In order to improve the resolution of the printed desired pattern, it is preferable to finely control the quantity of the sprayed ink. As refined, however, the sprayed ink tends to float before reaching the printing paper with a high possibility of adhering to undesired portions. Therefore, the inkjet head must precisely control the range of the ink adhering to the printing paper.

SUMMARY OF THE INVENTION

According to a first aspect of the present invention, a liquid sprayer comprises: a liquid holder exposing a liquid surface of conductive liquid sprayed on an object; and a field applier forming an equipotential surface convexed with respect to the liquid surface.

The liquid sprayer according to the first aspect can obtain field distribution converged as separating from the liquid surface, thereby spraying the liquid while converging the same on the object. Thus, the range of the liquid adhering to the object can be precisely controlled.

According to a second aspect of the present invention, the liquid sprayer comprises a conductive nozzle plate, supplied with a potential different from that for the object, having a first opening exposing the liquid surface and a second opening wider than the first opening and arranged closer to the object than the first opening.

In the liquid sprayer according to the second aspect, the nozzle plate is conductive, whereby the first and second openings are at the same potential. The second opening is wider than the first opening and closer to the object than the first opening, whereby the equipotential surface in the vicinity of the liquid surface of the liquid is convexed with respect to the liquid surface.

According to a third aspect of the present invention, the liquid sprayer further comprises a concave portion provided between the first opening and the second opening and concaved with respect to the object.

According to a fourth aspect of the present invention, the angle in the first opening of the nozzle plate is in excess of 270°.

According to a fifth aspect of the present invention, the first and second openings are provided in plural respectively.

According to a sixth aspect of the present invention, the liquid sprayer further comprises a vibration exitor provided in correspondence to each of the first openings and vibrating the liquid for spraying the liquid.

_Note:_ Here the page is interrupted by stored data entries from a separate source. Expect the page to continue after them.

Lemma classification_and_context_disagree_witness :
  let risk := _compute_risk_metrics sqrt_micro sample_world edge_days in
  risk_classification risk = "Low"
  /\ In "  Context: This moderate volatility is typical for diversified portfolios seeking balanced growth"
        (risk_section risk ∅).
Proof.
  intros risk.
  destruct (classification_and_context_disagree sqrt_micro sample_world edge_days ∅
              (14972835002400 # 1000000000000))
    as (Hc & _ & _ & Hx & _).
  - vm_compute. reflexivity.
  - discriminate.
  - reflexivity.
  - split; [exact Hc|exact Hx].
Defined.

(** ** The entries of the narrative *)

Lemma header_section_entries (s : Summary) :
  List.filter is_heading (header_section s) = []
  /\ List.filter is_context (header_section s) = [].
Proof.
  split; reflexivity.
Qed.

Lemma basic_section_entries (basic : BasicInfo) :
  List.filter is_heading (basic_section basic) = ["BASIC INFORMATION:"]
  /\ List.filter is_context (basic_section basic) = [].
Proof.
  unfold basic_section, line_if.
  destruct (fgt (dividend_yield basic) (Fin 0)); split; reflexivity.
Qed.

Lemma risk_section_entries (risk : RiskMetrics) (preferences : gmap string string) :
  List.filter is_heading (risk_section risk preferences) = ["RISK CHARACTERISTICS:"]
  /\ List.filter is_context (risk_section risk preferences)
     = [ "  Context: " +:+
           _get_volatility_context (volatility_annual risk)
             (default "Medium" (preferences !! "risk_tolerance")) ].
Proof.
  unfold risk_section, line_if.
  destruct (_get_volatility_context (volatility_annual risk)
              (default "Medium" (preferences !! "risk_tolerance")));
    (destruct (beta risk) as [b|]; [destruct (ftruthy b)|]);
    (destruct (avg_recovery_days risk) as [n|]; [destruct (negb (n =? 0)%nat)|]);
    split; reflexivity.
Qed.

Lemma performance_section_entries (perf : Performance) :
  List.filter is_heading (performance_section perf) = ["HISTORICAL PERFORMANCE:"]
  /\ List.filter is_context (performance_section perf) = [].
Proof.
  unfold performance_section, return_line.
  destruct (return_1m perf), (return_3m perf), (return_1y perf),
    (vs_sp500_1y perf); split; reflexivity.
Qed.

Lemma trends_section_entries (trends : Trends) :
  List.filter is_heading (trends_section trends) = ["RECENT TRENDS:"]
  /\ List.filter is_context (trends_section trends) = [].
Proof.
  split; reflexivity.
Qed.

According to a seventh aspect of the present invention, the liquid sprayer further comprises a step provided between the first opening and the second opening.

According to an eighth aspect of the present invention, the first and second openings are provided in plural respectively.

According to a ninth aspect of the present invention, the shapes of the first and second openings are not similar to each other.

According to a tenth aspect of the present invention, the liquid sprayer comprises a conductive nozzle plate having a first opening exposing the liquid surface and a conductive auxiliary plate arranged closer to the object than the nozzle plate for exposing the first opening to the object.

In the liquid sprayer according to the tenth aspect, the nozzle plate and the auxiliary plate may not necessarily be supplied with the same potential but an equipotential surface convexed with respect to the liquid surface of the liquid can be formed by supplying these elements with a potential different from that for the object. Further, the first and second openings are separately provided on the nozzle plate and the auxiliary plate respectively, whereby the liquid can be readily wiped out on the first opening.

According to an eleventh aspect of the present invention, the nozzle plate and the auxiliary plate are supplied with the same potential.

A liquid sprayer according to a twelfth aspect of the present invention comprises a nozzle plate having an opening exposing a liquid surface of a liquid sprayed on an object and a discharger, supplying charges to the liquid at least on the liquid surface and a surface of the nozzle plate closer to the liquid surface, relatively movable with respect to the nozzle plate.

The liquid sprayer according to the twelfth aspect can control the potential of the liquid at least on the liquid surface and that of the nozzle plate on the surface closer to the liquid surface with the discharger in a non-contact manner. Therefore, it is possible to supply a potential different from that of the object to the nozzle plate without connecting a wire. The discharger and the nozzle plate are relatively movable and hence the object can be arranged on a position opposed to the liquid surface so that the liquid sprayed from the liquid surface can adhere to the object. Further, the liquid sprayer can employ an insulating nozzle plate or liquid.

According to a thirteenth aspect of the present invention, the discharger is a corona discharger.

According to a fourteenth aspect of the present invention, the liquid sprayer forms an equipotential surface convexed with respect to the liquid surface.

The liquid sprayer according to the fourteenth aspect can obtain field distribution converged as separating from the liquid surface, thereby spraying the liquid while converging the same on the object. Thus, the range of the liquid adhering to the object can be precisely controlled.

According to a fifteenth aspect of the present invention, the nozzle plate has a first opening exposing the liquid surface and a second opening wider than the first opening and arranged closer to the object than the first opening, and the discharger supplies the charges to the nozzle plate from the side of the second opening.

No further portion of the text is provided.